1.3.3 Freud e l’avvenire (1936)

L’ultimo e forse più interessante scritto manniano su Freud è, ancora una volta, uno scritto d’occasione. Si tratta del più famoso discorso manniano su Freud, che raccoglie e riassume le considerazioni dei due lavori precedenti e, allo stesso tempo, celebra l’ottantesimo compleanno di Freud.

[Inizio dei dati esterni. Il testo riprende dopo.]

(* ===== verification/Lookup.v ===== *)
(** * Lookup: hashes and NAR names out of paths and URLs
    (crates/nixcache-core/src/lookup.rs) *)

From S2P Require Import Prelude Machine Str Text Error Types.

Local Open Scope N_scope.

(** [Path::new(p).file_name()] on Unix: the last component once empty and ["."]
    components are dropped, unless it is [".."]. *)
Definition file_name (p : list N) : option (list N) :=
  match last (filter (λ c, c ≠ [] ∧ c ≠ lit ".") (split 47 p)) with
  | Some c => if decide (c = lit "..") then None else Some c
  | None => None
  end.

(** [&s[..n]]; [None] is the panic when byte [n] is out of range or inside a
    character. *)
Fixpoint slice_to (n : nat) (s : list N) : option (list N) :=
  match n, s with
  | O, _ => Some []
  | _, [] => None
  | _, c :: s =>
      let k := length (utf8_char c) in
      if (n <? k)%nat then None
      else rest ← slice_to (n - k) s; Some (c :: rest)
  end.

Definition extract_store_hash_str (store_path : list N) : outcome TypeError (option (list N)) :=
  match file_name store_path with
  | None => Ok None
  | Some name =>
      if (32 <=? str_len name)%nat
      then s ← or_panic (slice_to 32 name); Ok (Some s)
      else Ok None
  end.

Definition extract_store_hash (store_path : list N) : outcome TypeError (option StoreHash) :=
  match file_name store_path with
  | None => Ok None
  | Some name =>
      if (32 <=? str_len name)%nat
      then s ← or_panic (slice_to 32 name); Ok (ok (StoreHash_parse s))
      else Ok None
  end.

(** [rest.split_whitespace().next().unwrap_or(rest)]. *)
Definition first_word (rest : list N) : list N :=
  match split_whitespace rest with
  | w :: _ => w
  | [] => rest
  end.

Definition extract_nar_basename (url_or_path : list N) : list N :=
  let trimmed := trim url_or_path in
  match strip_prefix (lit "URL: nar/") trimmed with
  | Some rest => first_word rest
  | None =>
      match strip_prefix (lit "URL: ") trimmed with
      | Some rest => after_last 47 (first_word rest)
      | None =>
          match strip_prefix (lit "nar/") trimmed with
          | Some rest => first_word rest
          | None => if contains_char 47 trimmed then after_last 47 trimmed else trimmed
          end
      end
  end.

Definition insert_nar (map : gmap (list N) NarDigest) (entry : IndexEntry)
    : gmap (list N) NarDigest :=
  if is_empty (IndexEntry_nar_basename entry) then map
  else <[IndexEntry_nar_basename entry := nar_digest entry]> map.

Definition build_nar_lookup_map `{HashIter} {K} `{Countable K} (entries : gmap K IndexEntry)
    : gmap (list N) NarDigest :=
  foldl insert_nar ∅ (map_values entries).

(** ** Facts *)

Lemma split_no_sep c s : c ∉ s → split c s = [s].
Proof.
  induction s as [|d s IH]; intros Hn; simpl; [done|].
  destruct (N.eqb_spec c d) as [->|]; [set_solver|]. by rewrite IH by set_solver.
Qed.

Lemma split_app_sep c a b : c ∉ a → split c (a ++ c :: b) = a :: split c b.
Proof.
  induction a as [|d a IH]; intros Hn; simpl; [by rewrite N.eqb_refl|].
  destruct (N.eqb_spec c d) as [->|]; [set_solver|]. by rewrite IH by set_solver.
Qed.

Lemma file_name_store b : b ≠ [] → 47 ∉ b → b ≠ lit "." → b ≠ lit ".." →
  file_name (lit "/nix/store/" ++ b) = Some b.
Proof.
  intros Hne Hs H1 H2. unfold file_name.
  assert (split 47 (lit "/nix/store/" ++ b) = [[]; lit "nix"; lit "store"; b]) as ->.
  { change (lit "/nix/store/" ++ b) with ([] ++ 47 :: (lit "nix" ++ 47 :: (lit "store" ++ 47 :: b))).
    rewrite split_app_sep by set_solver.
    rewrite split_app_sep by (by apply contains_char_false; vm_compute).
    rewrite split_app_sep by (by apply contains_char_false; vm_compute).
    by rewrite split_no_sep. }
  rewrite filter_cons_False by (by intros []). rewrite !filter_cons_True by done.
  rewrite filter_nil. cbn [last]. cbv beta iota. by rewrite decide_False.
Qed.

(** On ASCII text the slice is [take]. *)
Lemma slice_to_ascii n a rest : Forall is_ascii a → (n ≤ length a)%nat →
  slice_to n (a ++ rest) = Some (take n a).
Proof.
  intros Ha. revert n. induction Ha as [|c a Hc _ IH]; intros n Hn.
  - simpl in Hn. assert (n = 0%nat) as -> by lia. by destruct rest.
  - destruct n as [|n]; [done|]. cbn [slice_to app take].
    unfold utf8_char. unfold is_ascii in Hc. rewrite (proj2 (N.ltb_lt _ _) Hc). simpl length.
    change (S n <? 1)%nat with false. simpl in Hn. rewrite Nat.sub_succ, Nat.sub_0_r.
    rewrite IH by lia. done.
Qed.

Lemma utf8_len_app s t : str_len (s ++ t) = (str_len s + str_len t)%nat.
Proof. unfold str_len. by rewrite utf8_app, length_app. Qed.

(** The characters of a component come from the path. *)
Lemma split_subset c s w d : w ∈ split c s → d ∈ w → d ∈ s.
Proof.
  revert w. induction s as [|x s IH]; intros w; simpl.
  - rewrite list_elem_of_singleton. intros ->. set_solver.
  - destruct (c =? x).
    + rewrite elem_of_cons. intros [->|Hw] Hd; [set_solver|]. right. by eapply IH.
    + destruct (split c s) as [|p ps] eqn:E.
      * intros ->%list_elem_of_singleton. set_solver.
      * rewrite elem_of_cons. intros [->|Hw] Hd.
        -- apply elem_of_cons in Hd as [->|Hd]; [by left|]. right. apply (IH p); [by left|done].
        -- right. apply (IH w); [by right|done].
Qed.

Lemma file_name_subset p name d : file_name p = Some name → d ∈ name → d ∈ p.
Proof.
  unfold file_name. destruct (last _) as [c|] eqn:E; [|done]. case_decide; [done|].
  intros [= <-]. apply last_Some_elem_of in E. apply list_elem_of_filter in E as [_ E].
  by eapply split_subset.
Qed.

(** ** Properties *)

(** [extract_store_hash] and [extract_store_hash_str] on a store path: from
    ["/nix/store/<hash>-<rest>"] with a valid hash and no further slash they
    give that hash; and they never panic on an ASCII path. *)
Theorem extract_store_hash_spec :
  (∀ h rest, valid_store_hash h → 47 ∉ rest →
     extract_store_hash (lit "/nix/store/" ++ h ++ 45 :: rest) = Ok (Some (mkStoreHash h)) ∧
     extract_store_hash_str (lit "/nix/store/" ++ h ++ 45 :: rest) = Ok (Some h)) ∧
  (∀ p, Forall is_ascii p → no_panic (extract_store_hash p) ∧ no_panic (extract_store_hash_str p)).
Proof.
  split.
  - intros h rest Hh Hr. pose proof Hh as [Hl Hall].
    assert (Forall is_ascii h) as Ha.
    { eapply Forall_impl; [exact Hall|]. intros c Hc. by apply nix_base32_char_facts in Hc as [? _]. }
    assert (47 ∉ h) as Hslash.
    { rewrite Forall_forall in Hall. intros Hin%Hall. by vm_compute in Hin. }
    unfold extract_store_hash, extract_store_hash_str.
    rewrite file_name_store.
    2: by destruct h. 2: set_solver.
    2,3: intros Heq%(f_equal length); rewrite length_app, Hl in Heq; simpl in Heq; lia.
    assert (Nat.leb 32 (str_len (h ++ 45 :: rest)) = true) as ->.
    { apply Nat.leb_le. rewrite utf8_len_app. unfold str_len at 1. rewrite utf8_ascii by done. lia. }
    rewrite slice_to_ascii by (done || lia). rewrite take_ge by lia. simpl.
    by rewrite StoreHash_parse_valid.
  - intros p Hp. unfold extract_store_hash, extract_store_hash_str.
    destruct (file_name p) as [name|] eqn:E; [|done].
    assert (Forall is_ascii name) as Hn.
    { apply Forall_forall. intros d Hd. rewrite Forall_forall in Hp. apply Hp.
      by eapply file_name_subset. }
    destruct (Nat.leb_spec 32 (str_len name)) as [Hlen|]; [|done].
    unfold str_len in Hlen. rewrite utf8_ascii in Hlen by done.
    rewrite <-(app_nil_r name), slice_to_ascii by done. done.
Qed.

(** A path whose 32nd byte is inside a character makes both functions panic. *)
Theorem extract_store_hash_panics :
  let p := lit "nar/0000000000000000000000000000000" ++ [233] ++ lit ".nar.xz" in
  extract_store_hash p = Panic ∧ extract_store_hash_str p = Panic.
Proof. vm_compute. done. Qed.

Section lookup_map.
Context `{HashIter} {K : Type} `{Countable K}.

Lemma insert_nar_lookup m (e : IndexEntry) b :
  insert_nar m e !! b =
  if decide (b = IndexEntry_nar_basename e ∧ b ≠ []) then Some (nar_digest e) else m !! b.
Proof.
  unfold insert_nar. destruct (is_empty (IndexEntry_nar_basename e)) eqn:He.
  - apply is_empty_true in He. rewrite He. rewrite decide_False by naive_solver. done.
  - apply is_empty_false in He. case_decide as Hd.
    + destruct Hd as [-> _]. by rewrite lookup_insert_eq.
    + rewrite lookup_insert_ne; [done|]. intros <-. naive_solver.
Qed.

(** the NAR lookup table, for every iteration order of the entries: a name
    it knows is the non-empty name of an entry and maps to that entry's digest;
    it knows the name of every entry; and when no two entries share a name with
    different digests, it maps each name to the digest of its entry, so the
    order does not matter. *)
Theorem build_nar_lookup_map_spec (entries : gmap K IndexEntry) :
  (∀ b d, build_nar_lookup_map entries !! b = Some d →
     b ≠ [] ∧ ∃ k e, entries !! k = Some e ∧ IndexEntry_nar_basename e = b ∧ nar_digest e = d) ∧
  (∀ k e, entries !! k = Some e → IndexEntry_nar_basename e ≠ [] →
     is_Some (build_nar_lookup_map entries !! IndexEntry_nar_basename e)) ∧
  ((∀ k1 k2 e1 e2, entries !! k1 = Some e1 → entries !! k2 = Some e2 →
      IndexEntry_nar_basename e1 = IndexEntry_nar_basename e2 → nar_digest e1 = nar_digest e2) →
   ∀ k e, entries !! k = Some e → IndexEntry_nar_basename e ≠ [] →
     build_nar_lookup_map entries !! IndexEntry_nar_basename e = Some (nar_digest e)).
Proof.
  unfold build_nar_lookup_map.
  assert (Hsound : ∀ (es : list IndexEntry) m b d, foldl insert_nar m es !! b = Some d →
    m !! b = Some d ∨ b ≠ [] ∧ ∃ e, e ∈ es ∧ IndexEntry_nar_basename e = b ∧ nar_digest e = d).
  { induction es as [|e es IH]; intros m b d; simpl; [by left|]. intros Hl.
    apply IH in Hl as [Hl|(? & e' & ? & ?)]; [|right; set_solver].
    rewrite insert_nar_lookup in Hl. case_decide as Hd; [|by left].
    right. destruct Hd as [-> ?]. split; [done|]. exists e. simplify_eq. set_solver. }
  assert (Hcomplete : ∀ (es : list IndexEntry) m b,
    is_Some (m !! b) ∨ b ≠ [] ∧ (∃ e, e ∈ es ∧ IndexEntry_nar_basename e = b) →
    is_Some (foldl insert_nar m es !! b)).
  { induction es as [|e es IH]; intros m b; simpl.
    - intros [?|(_ & e & He & _)]; [done|set_solver].
    - intros Hc. apply IH. rewrite insert_nar_lookup. case_decide as Hd; [by left|].
      destruct Hc as [?|(Hb & e' & [->|He']%elem_of_cons & Hn)]; [by left|naive_solver|].
      right. eauto. }
  assert (Hs : ∀ b d, foldl insert_nar ∅ (map_values entries) !! b = Some d →
    b ≠ [] ∧ ∃ k e, entries !! k = Some e ∧ IndexEntry_nar_basename e = b ∧ nar_digest e = d).
  { intros b d [Hl|(Hb & e & [k Hk]%elem_of_map_values & ?)]%Hsound; [by rewrite lookup_empty in Hl|].
    eauto. }
  assert (Hc : ∀ k e, entries !! k = Some e → IndexEntry_nar_basename e ≠ [] →
    is_Some (foldl insert_nar ∅ (map_values entries) !! IndexEntry_nar_basename e)).
  { intros k e He Hne. apply Hcomplete. right. split; [done|]. exists e.
    split; [apply elem_of_map_values; eauto|done]. }
  split; [done|]. split; [done|]. intros Huniq k e He Hne.
  destruct (Hc k e He Hne) as [d Hd]. rewrite Hd. f_equal.
  apply Hs in Hd as (_ & k' & e' & He' & Hn & <-). by eapply Huniq.
Qed.
End lookup_map.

Lo scritto, già nel titolo Freud e l’avvenire, riprende i temi del lavoro di sette anni prima su La posizione di Freud, ribadendo il valore rivoluzionario e progressista della psicoanalisi, legando questo valore alla propensione di quest’ultima verso il futuro, ma, aspetto forse più interessante ai fini di una definizione del legame Freud- Nietzsche, viene anche ulteriormente ribadita l’appartenenza freudiana a una determinata tradizione culturale germanica.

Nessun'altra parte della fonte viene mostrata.